> **Exercise requirements**
Everything from the line containing "unfold pend_uids in" through the line containing "[LUserBegin (env_at 10)" should be repeated exactly, and nothing else from the data.

> **Data extract**

(** ** The root user *)



(** ** Uids *)

(** Every creation of the history leaves the uid to the service and finds the
    creations in progress younger than their reservations. *)
Fixpoint timely (ls : list label) (w : world) : Prop :=
  match ls with [] => True | l :: ls => on_time l w /\ timely ls (exec l w) end.

Lemma run_uids_ok ls w : timely ls w -> uids_ok w -> uids_ok (run ls w).
Proof. revert w. induction ls as [|l ls IH]; intros w; simpl; [done|]. intros [Hl Hls] Hw. apply IH; [done|]. by apply exec_uids_ok. Qed.

(** C35: Accounts that are created at the same time get different uids: when the service
    chooses the uids and the creations end before their reservations expire, the uids
    from 3000 on are distinct, whatever else is done in between. *)
Theorem created_uids_distinct ls w :
  uids_ok w -> timely ls w ->
  NoDup (List.filter (fun uid => MIN_AUTO_XID <=? uid)%Z (map u_uid (users (db (run ls w)))) ++ pend_uids (run ls w)).
Proof.
  intros Hw Ht. destruct (run_uids_ok ls w Ht Hw) as [_ _ _ H4 H5 H6].
  assert ((accts (db (run ls w))).*1 = map u_uid (users (db (run ls w)))) as E.
  { unfold accts. rewrite <-list_fmap_compose. done. }
  rewrite E in *. apply NoDup_app. split_and!; [done| |done]. intros x [Hx _]%filter_elem Hp.
  unfold pend_uids in Hp. change (map ?f ?l) with (f <$> l) in Hp. apply list_elem_of_fmap in Hp as (y & -> & Hy).
  rewrite Forall_forall in H6. by apply (H6 y Hy).
Qed.

Definition two_creations : list label :=
  [LUserBegin (env_at 10) (request "bob" None 2) false; LUserBegin (env_at 11) (request "eve" None 2) false;
   LUserEnd (env_at 12) 1; LUserEnd (env_at 13) 0].

Lemma created_uids_distinct_witness :
  NoDup (List.filter (fun uid => MIN_AUTO_XID <=? uid)%Z (map u_uid (users (db (run two_creations world0)))) ++ pend_uids (run two_creations world0))
  /\ map u_uid (users (db (run two_creations world0))) = [0; 950; 3001; 3000]%Z.
Proof.
  split; [|vm_compute; reflexivity]. apply (created_uids_distinct two_creations world0); [apply world0_uids|].
  repeat split; try done; vm_compute; repeat constructor; discriminate.
Defined.

(** The choice of a uid never fails, and it is the least from 3000 on that no account
    has and no creation in progress holds; the reservations that hold are kept. *)
Theorem next_uid_least e d : reserved_ok (ReservedUids d) ->
  exists x fl, get_next_uid e d = (set_ReservedUids fl d, Ok x)
    /\ (MIN_AUTO_XID <= x)%Z /\ x ∉ allocated d /\ live (clock (base e)) x (ReservedUids d) = false
    /\ (forall y, (MIN_AUTO_XID <= y < x)%Z -> y ∈ allocated d \/ live (clock (base e)) y (ReservedUids d) = true)
    /\ Dict.get x fl = Some (clock (base e) + LOCKED_XID_TTL)%Z
    /\ (forall k, live (clock (base e)) k (ReservedUids d) = true -> Dict.get k fl = Dict.get k (ReservedUids d)).
Proof.
  intros H. destruct (next_uid_spec e d H) as (x & fl & H1 & H2 & H3 & H4 & H5 & H6 & H7 & H8). exists x, fl. done.
Qed.

Definition reserved0 : adb := set_ReservedUids [(3000, 1000); (3001, 5000)]%Z db0.

Lemma next_uid_least_witness : exists x fl, get_next_uid (env_at 2000) reserved0 = (set_ReservedUids fl reserved0, Ok x)
  /\ x = 3000%Z /\ Dict.get 3001%Z fl = Some 5000%Z.
Proof.
  destruct (next_uid_least (env_at 2000) reserved0) as (x & fl & E & _ & _ & _ & _ & _ & Hk).
  - split; [decided|]. intros k Hk. repeat (apply elem_of_cons in Hk as [->|Hk]); [done|done|by apply elem_of_nil in Hk].
  - exists x, fl. split; [exact E|]. split; [|exact (Hk 3001%Z eq_refl)].
    assert ((get_next_uid (env_at 2000) reserved0).2 = Ok 3000%Z) as E2 by (vm_compute; reflexivity). rewrite E in E2. by injection E2.
Defined.

(** ** Passwords *)

Lemma bind_ok_inv {A B} (m : op A) (f : A -> op B) d d' b :
  (m ≫= f) d = (d', Ok b) -> exists a d1, m d = (d1, Ok a) /\ f a d1 = (d', Ok b).
Proof. unfold mbind, ste_mbind. destruct (m d) as [d1 [a|x]]; [|done]. eauto. Qed.

Lemma foldl_add_nil {A} a m n (l : list A) v : foldl (fun v _ => VErrors.add a m n v) v l = [] -> v = [] /\ l = [].
Proof.
  revert v. induction l as [|x l IH]; intros v; simpl; [done|]. intros [H _]%IH. unfold VErrors.add in H. by destruct v.
Qed.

> **Output of the exercise**
  unfold pend_uids in Hp. change (map ?f ?l) with (f <$> l) in Hp. apply list_elem_of_fmap in Hp as (y & -> & Hy).
  rewrite Forall_forall in H6. by apply (H6 y Hy).
Qed.

Definition two_creations : list label :=
  [LUserBegin (env_at 10) (request "bob" None 2) false; LUserBegin (env_at 11) (request "eve" None 2) false;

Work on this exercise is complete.